The other side says, while a few may remain unscathed, for the most part, children of parents who divorce do worse than kids from intact families in numerous ways. There is no such thing as the "good divorce."

It is more complicated than this for both positions, of course, but you get the picture. My thesis here is that you don't need to read these books to get their general drift -- if you have one piece of information about the authors. You need to know their general ideological orientation. I will call them for working purposes in this situation conservative and liberal.

Conservatives value tradition and the norms they represent. Things turn out better when people live in accordance with the institutional patterns given to us from the past, usually the more recent past, since all agree that some older traditions are bad, slavery, e. g. To put it differently, they give priority to structure and are skeptical of the capacity of freedom to create new patterns and practices that will work as well.

Conservatives and their sponsoring think tanks prefer studies that show children of divorce do badly. Moreover, the studies they do will pretty well confirm their preferences.

Liberals don't dismiss tradition outright but find enough wrong with it sometimes to justify a search for new patterns and practices that may be better. Traditional marriage, e. g., was male dominated, authoritarian, and put women in a subservient role. Put otherwise, they emphasize the capacity of human freedom and creativity to elaborate novel institutional arrangements that can be better for all.
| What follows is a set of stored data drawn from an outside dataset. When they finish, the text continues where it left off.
(** The results that are there stay, and one call changes. *)
Lemma tres_put y y' i c0 c' : tres y → tinv y' → tcalls y !! i = Some c0 → tcalls y' = <[i := c']> (tcalls y) → used y' = used y →
  (∀ t, t ∈ used y → (∀ v, stored c' ≠ Some (t, v)) → rk y' t = rk y t) →
  (tk y' = tk y ∨ ∃ t v, c' = OwnerDone t v ∧ tk y = Some (RStr (PText t))) →
  (∀ t, tid_of c' = Some t → tid_of c0 = Some t) → (∀ t v, stored c' = Some (t, v) → rk y' t = Some (RStr (PText v))) →
  (∀ t v, c0 ≠ OwnerDone t v) → (∀ opts x t, c' = WaitingFor opts x t → tk y' = Some (RStr (PText t))) →
  (∀ opts x t, c' = Checking opts x t → ∃ j v, tcalls y !! j = Some (OwnerDone t v)) → tres y'.
Proof using.
  intros Hr Hi' Hc0 Hcs Hu Hkeep Htk Htid Hval Hnd Hw Hck.
  assert (∀ t k v, tcalls y !! k = Some (OwnerDone t v) → ∃ k v, tcalls y' !! k = Some (OwnerDone t v)) as Hdone.
  { intros t k v Hk. exists k, v. rewrite Hcs, list_lookup_insert_ne; [done|]. intros <-. rewrite Hc0 in Hk. injection Hk as ->. by eapply Hnd. }
  assert (∀ j c, tcalls y' !! j = Some c → (j = i ∧ c = c') ∨ (j ≠ i ∧ tcalls y !! j = Some c)) as Hl.
  { intros j c. rewrite Hcs. intros [(-> & <- & _)|[? ?]]%list_lookup_insert_Some; eauto. }
  split; [done|..].
  - rewrite Hu. intros j c t [[-> ->]|[_ Hj]]%Hl Ht; eapply tr_tid; eauto.
  - intros j k cj ck t [[-> ->]|[_ Hj]]%Hl [[-> ->]|[_ Hk']]%Hl E1 E2; [done|..]; eapply (tr_uniq _ Hr); eauto.
  - intros j c t v [[-> ->]|[Hne Hj]]%Hl Hs; [by apply Hval|].
    assert (tid_of c = Some t) as Ht by (destruct c; by simplify_eq/=). rewrite Hkeep; [by eapply tr_val|by eapply tr_tid|].
    intros v' Hs'. assert (tid_of c' = Some t) as Ht' by (destruct c'; by simplify_eq/=). apply Hne. by eapply (tr_uniq _ Hr); eauto.
  - intros j opts x t [[-> ?]|[Hne Hj]]%Hl; [left; by eapply Hw|].
    destruct (tr_wait _ Hr _ _ _ _ Hj) as [Ht|(k & v & Hk)]; [|right; by eapply Hdone].
    destruct Htk as [->|(t' & v & -> & Ht')]; [by left|]. right. exists i, v. rewrite Ht in Ht'. injection Ht' as <-.
    rewrite Hcs. apply list_lookup_insert_eq. by eapply lookup_lt_Some.
  - intros j opts x t [[-> ?]|[_ Hj]]%Hl; [destruct (Hck opts x t) as (k & v & Hk); [done|]|destruct (tr_check _ Hr _ _ _ _ Hj) as (k & v & Hk)]; by eapply Hdone.
Qed.
Lemma rk_ne_rkey s t t' p : t ≠ t' → rview (SET s (rkey t) p) !! rkey t' = rview s !! rkey t'.
Proof using All. intros Hne. rewrite r_SET. apply lookup_insert_ne. intros E. by apply Hne, (rkey_inj t t'). Qed.
Lemma rk_skey s s' t : (s' = s ∨ ∃ p, s' = SET s skey p) → rview s' !! rkey t = rview s !! rkey t.
Proof using All. intros [->|[p ->]]; [done|]. rewrite r_SET. apply lookup_insert_ne, skey_rkey. Qed.
Lemma put_plain y y' i c0 c' : tres y → tinv y' → tcalls y !! i = Some c0 → tcalls y' = <[i := c']> (tcalls y) → used y' = used y →
  keyspace y' = keyspace y → tid_of c0 = None → tid_of c' = None →
  (∀ opts x t, c' = WaitingFor opts x t → tk y' = Some (RStr (PText t))) →
  (∀ opts x t, c' = Checking opts x t → ∃ j v, tcalls y !! j = Some (OwnerDone t v)) → tres y'.
Proof using.
  intros Hr Hi Hc0 Hcs Hu Hk H0' H1' Hw Hck. eapply (tres_put y y' i c0 c'); try done.
  - intros t _ _. by rewrite Hk.
  - left. by rewrite Hk.
  - intros t. by rewrite H1'.
  - intros t v E. by destruct c'.
  - intros t v ->. done.
Qed.

Lemma transaction_some y t : tinv y → transaction name team_id sandboxID (keyspace y) = Some t → tk y = Some (RStr (PText t)).
Proof using All.
  intros Hi Ht. unfold transaction in Ht. destruct (ti_key _ Hi) as [Hk|(u & Hk & _ & Hne)].
  - by rewrite (r_GET _ _ None) in Ht by (unfold str_at; by rewrite Hk).
  - rewrite (r_GET _ _ (Some (PText u))) in Ht by (unfold str_at; by rewrite Hk). apply String.eqb_neq in Hne. rewrite Hne in Ht. by injection Ht as <-.
Qed.
Lemma settle_fields i c y : keyspace (settle i c y) = keyspace y ∧ tcalls (settle i c y) = <[i := c]> (tcalls y) ∧ used (settle i c y) = used y.
Proof using. destruct (release_fields i (put i c y)) as (E1 & E2 & E3). destruct c; cbn [settle]; try done; by rewrite E1, E2, E3. Qed.
Lemma settle_res y i c0 c' : tres y → tinv (settle i c' y) → tcalls y !! i = Some c0 → tid_of c0 = None → tid_of c' = None →
  (∀ opts x t, c' = WaitingFor opts x t → tk y = Some (RStr (PText t))) → (∀ opts x t, c' ≠ Checking opts x t) → tres (settle i c' y).
Proof using.
  intros Hr Hi Hc H1' H2' Hw Hck. destruct (settle_fields i c' y) as (E1 & E2 & E3).
  eapply (put_plain y _ i c0 c'); rewrite ?E1, ?E2, ?E3; try done. intros o x t E. by destruct (Hck o x t).
Qed.
Lemma script_res y y' i opts x t r s err : tres y → tinv y' → tcalls y !! i = Some (Starting opts x) → t ∉ used y →
  send r (startTransitionScript name team_id sandboxID x t) (keyspace y) = (s, err) →
  y' = release i (mkTsys s (holder y) (<[i := if err then Ended (TErr TRedis) else Owner (Action opts) t]> (tcalls y)) (t :: used y)) → tres y'.
Proof using All.
  intros Hr Hi Hc Hf Hs ->. pose proof (ti_start _ (tr_inv _ Hr) _ _ _ Hc) as Hnone. set (y1 := mkTsys s _ _ _) in *.
  destruct (release_fields i y1) as (E1 & E2 & E3).
  assert (∀ t', t' ∈ used y → rview s !! rkey t' = rk y t') as Hrk.
  { intros t' Ht'. assert (t ≠ t') as Hne by (by intros ->). destruct r; simplify_eq/=; [| |done]; unfold startTransitionScript;
      rewrite rk_ne_rkey, !r_SET by done; (rewrite !lookup_insert_ne; [done|apply skey_rkey|apply tkey_rkey]). }
  assert (∀ j c, tcalls (release i y1) !! j = Some c →
    (j = i ∧ c = if err then Ended (TErr TRedis) else Owner (Action opts) t) ∨ (j ≠ i ∧ tcalls y !! j = Some c)) as Hl.
  { intros j c. rewrite E2. intros [(-> & <- & _)|[? ?]]%list_lookup_insert_Some; eauto. }
  split; rewrite ?E1, ?E3; simpl; [done|..].
  - intros j c t' [[-> ->]|[_ Hj]]%Hl Ht; [destruct err; simplify_eq/=; by left|]. right. by eapply tr_tid.
  - intros j k cj ck t' [[-> ->]|[_ Hj]]%Hl [[-> ->]|[_ Hk]]%Hl O1 O2; [done| | |by eapply (tr_uniq _ Hr); eauto];
      exfalso; destruct err; simplify_eq/=; apply Hf; by eapply tr_tid.
  - intros j c t' v [[-> ->]|[_ Hj]]%Hl Hv; [by destruct err|]. rewrite Hrk; [by eapply tr_val|].
    eapply tr_tid; [done..|]. by destruct c; simplify_eq/=.
  - intros j o u t' [[-> ?]|[Hne Hj]]%Hl; [by destruct err|]. right. destruct (tr_wait _ Hr _ _ _ _ Hj) as [Ht|(k & v & Hk)]; [congruence|].
    exists k, v. rewrite E2. simpl. rewrite list_lookup_insert_ne; [done|]. intros <-. congruence.
  - intros j o u t' [[-> ?]|[Hne Hj]]%Hl; [by destruct err|]. destruct (tr_check _ Hr _ _ _ _ Hj) as (k & v & Hk).
    exists k, v. rewrite E2. simpl. rewrite list_lookup_insert_ne; [done|]. intros <-. congruence.
Qed.
Lemma store_res' y s : tres y → tinv (with_ks s y) → tk y = rview s !! tkey → (∀ t, rview s !! rkey t = rk y t) → tres (with_ks s y).
Proof using.
  intros Hr Hi Hk Hrk. destruct Hr as [? ? ? Hv Hw Hck]. split; simpl; [done..| | |].
  - intros. rewrite Hrk. by eapply Hv.
  - intros i o x t Hc. rewrite <- Hk. by eapply Hw.
  - intros i o x t Hc. by eapply Hck.
Qed.

Lemma tstep_res y l y' : tres y → prompt l → tstep y l = Some y' → tres y'.
Proof using All.
  intros Hr [Hst Hp] Hs. pose proof (tstep_inv _ _ _ (tr_inv _ Hr) Hst Hs) as Hi.
  destruct l as [opts|i|i ok|i now now' ok|i t r|i ok|i ok|i|i e locked get_ok r text cbl|i r|i r|o| |t|]; cbn [RedisTransition.tstep] in Hs; try done.
  - injection Hs as <-. destruct Hr as [_ Ht Hu Hv Hw Hck].
    assert (∀ j c, (tcalls y ++ [Entering opts]) !! j = Some c → tcalls y !! j = Some c ∨ c = Entering opts) as Hn.
    { intros j c [?|[_ Hj]]%lookup_app_Some; [by left|]. right. apply list_elem_of_lookup_2, list_elem_of_singleton in Hj. done. }
    split; simpl; [done|..].
    + intros j c t [?| ->]%Hn; eauto. done.
    + intros j k cj ck t [?| ->]%Hn [?| ->]%Hn; eauto; done.
    + intros j c t v [?| ->]%Hn; eauto. done.
    + intros j o x t [Hj|?]%Hn; [|done]. destruct (Hw _ _ _ _ Hj) as [?|(k & v & Hk)]; [by left|]. right. exists k, v. by apply lookup_app_l_Some.
    + intros j o x t [Hj|?]%Hn; [|done]. destruct (Hck _ _ _ _ Hj) as (k & v & Hk). exists k, v. by apply lookup_app_l_Some.
  - destruct (tcalls y !! i) as [[opts| | | | | | | | | | |]|] eqn:Ec; try done. destruct (holder y) eqn:Eh; [done|]. injection Hs as <-.
    by eapply (put_plain y _ i).
  - destruct (tcalls y !! i) as [[|opts| | | | | | | | | |]|] eqn:Ec; try done. injection Hs as <-.
    eapply settle_res; [done|done|exact Ec|done|..]; destruct ok; try done; unfold read_sandbox; destruct (decode _) as [|[]|]; done.
  - destruct (tcalls y !! i) as [[| |opts x| | | | | | | | |]|] eqn:Ec; try done. injection Hs as <-.
    destruct ok; [|by eapply settle_res].
    destruct (check_cases opts x now now' (keyspace y)) as [[r Er]|[(t & Er & Ht)|(u & Er & Hn)]]; rewrite Er in Hi |- *; eapply settle_res; eauto; try done.
    intros ? ? ? [= <- <- <-]. by apply transaction_some; [apply tr_inv|].
  - destruct (tcalls y !! i) as [[| | |opts x| | | | | | | |]|] eqn:Ec; try done. destruct (_ || _) eqn:Ef; [done|].
    apply orb_false_iff in Ef as [Hf%bool_decide_eq_false _]. destruct (send r _ _) as [s err] eqn:Er. injection Hs as <-.
    by eapply script_res.
  - destruct (tcalls y !! i) as [[| | | |opts x t| | | | | | |]|] eqn:Ec; try done. subst ok. destruct (poll_transition _ _ _ _ _ _) eqn:Ep; [|done]. injection Hs as <-.
    eapply (put_plain y _ i); try done. intros ? ? ? [= <- <- <-]. destruct (tr_wait _ Hr _ _ _ _ Ec) as [Ht|?]; [|done]. unfold poll_transition in Ep.
    rewrite (r_GET _ _ (Some (PText t))) in Ep by (unfold str_at; by rewrite Ht). by rewrite String.eqb_refl in Ep.
  - destruct (tcalls y !! i) as [[| | | | |opts x t| | | | | |]|] eqn:Ec; try done. injection Hs as <-.
    destruct (after_transition_plain opts x (checkTransitionResult name team_id sandboxID (keyspace y) t ok)) as (_ & _ & Hw & _).
    eapply (put_plain y _ i); try done; [unfold after_transition; destruct (checkTransitionResult _ _ _ _ _ _); [done|by case_bool_decide]|..]; intros o u t' E; by destruct (Hw o u t').
  - destruct (tcalls y !! i) as [[| | | |opts x t| | | | | | |]|] eqn:Ec; try done. injection Hs as <-. by eapply (put_plain y _ i).
  - destruct (tcalls y !! i) as [[| | | | | |a t| | | | |]|] eqn:Ec; try done. destruct (_ && _); [done|].
    pose proof (callback_enter_ks a t e locked get_ok r text (keyspace y)) as Hc. destruct (callback_enter _ _ _ _ _ _ _ _ _ _ _) as [s c].
    injection Hs as <-. destruct Hc as [Hk [v ->]].
    assert (rview s !! tkey = tk y) as Hk' by (destruct Hk as [->|[p ->]]; [done|apply rview_set_skey]).
    destruct cbl; eapply (tres_put y _ i); try done; [by intros; apply rk_skey|by left|by intros; apply rk_skey|by left].
  - destruct (tcalls y !! i) as [[| | | | | | |t v| | | |]|] eqn:Ec; try done. injection Hs as <-. subst r.
    eapply (tres_put y _ i); try done; simpl.
    + intros t' _ Hne. apply rk_ne_rkey. intros ->. by apply (Hne v).
    + left. apply rview_rkey.
    + intros ? ? [= <- <-]. rewrite r_SET. apply lookup_insert_eq.
  - destruct (tcalls y !! i) as [[| | | | | | | |t v| | |]|] eqn:Ec; try done. injection Hs as <-.
    pose proof (ti_own _ (tr_inv _ Hr) _ _ t Ec eq_refl) as Htk. pose proof (tr_val _ Hr _ _ t v Ec eq_refl) as Hv.
    assert (∀ t', rview (send r (λ s, DEL s tkey) (keyspace y)).1 !! rkey t' = rk y t') as Hrk.
    { intros t'. destruct r; simpl; rewrite ?r_DEL; [apply lookup_delete_ne, tkey_rkey|apply lookup_delete_ne, tkey_rkey|done]. }
    eapply (tres_put y _ i); try done; simpl.
    + right. eauto.
    + intros ? ? [= <- <-]. by rewrite Hrk.
  - injection Hs as <-. apply store_res'; [done|done|..]; simpl; destruct o; rewrite ?rview_set_skey, ?rview_del_skey; try done;
      intros t; rewrite ?r_SET, ?r_DEL; [apply lookup_insert_ne, skey_rkey|apply lookup_delete_ne, skey_rkey].
Qed.
Lemma trun_res y ls y' : tres y → Forall prompt ls → trun y ls = Some y' → tres y'.
Proof using All.
  revert y. induction ls as [|l ls IH]; intros y Hi Hst Hs; simpl in Hs; [by simplify_eq|]. inversion Hst; subst.
  destruct (tstep y l) as [y1|] eqn:El; [|done]. eapply IH; [by eapply tstep_res|done..].
Qed.
End transition_laws.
Liberals therefore prefer studies that stress the possibility of the good divorce for the adults and the children. While a happy intact marriage is the best, divorce can be more or less harmless in the long run for children, their welfare, and life prospects. Studies done by them and their liberal sponsors will tend to support these preferences.

So don't bother to read all the books. Just try to find out whether the authors are conservatives or liberals in the sense defined, and you will know in advance in good measure where they will come out on the question of the long term effects of divorce on children.

Extremists and radicals at the far right and far left of the specturm just take these contrasting tendencies much further.

No dishonesty is imputed to anyone. With full integrity and good intentions all around, it just works out that way. There is so much variation in individual cases, so many ways to create and use methodologies, so much complexity in the data, so many ways of interpreting the bare facts that competent, reasonable people can come out at different places, each with a claim to truth.

But if you want to undertake all the reading, here is an annotated bibliography representing all sides on the issue prepared by a conservative institution whose preferences are evident in the short descriptions of each book:

The most interesting question for me in all this is how people come to have a particular ideology in the first place and how continuing experience and confrontation with fresh facts modify their stance. How do interpretive patterns and empirical data interact over time? How does individual temperament enter in relation to tendencies to persist in present beliefs versus openness to change? How do deep-rooted bias and commitment truth even if it requires a change of mind interact? These are questions of deep importance and not often enough pursued in cases like this.

Somebody once said that theologians should be forced to publish an intellectual autobiography alongside their books and articles. The same holds for people who write books on marriage and divorce. How did their life history, especially in childhood, and adult personal experience shape their outlook? These may be crucial factors, and yet they are generally ignored. Pursuit of them might even lead to understanding and to reduction of differences in interpretation. But, heck, a fight is much more exciting.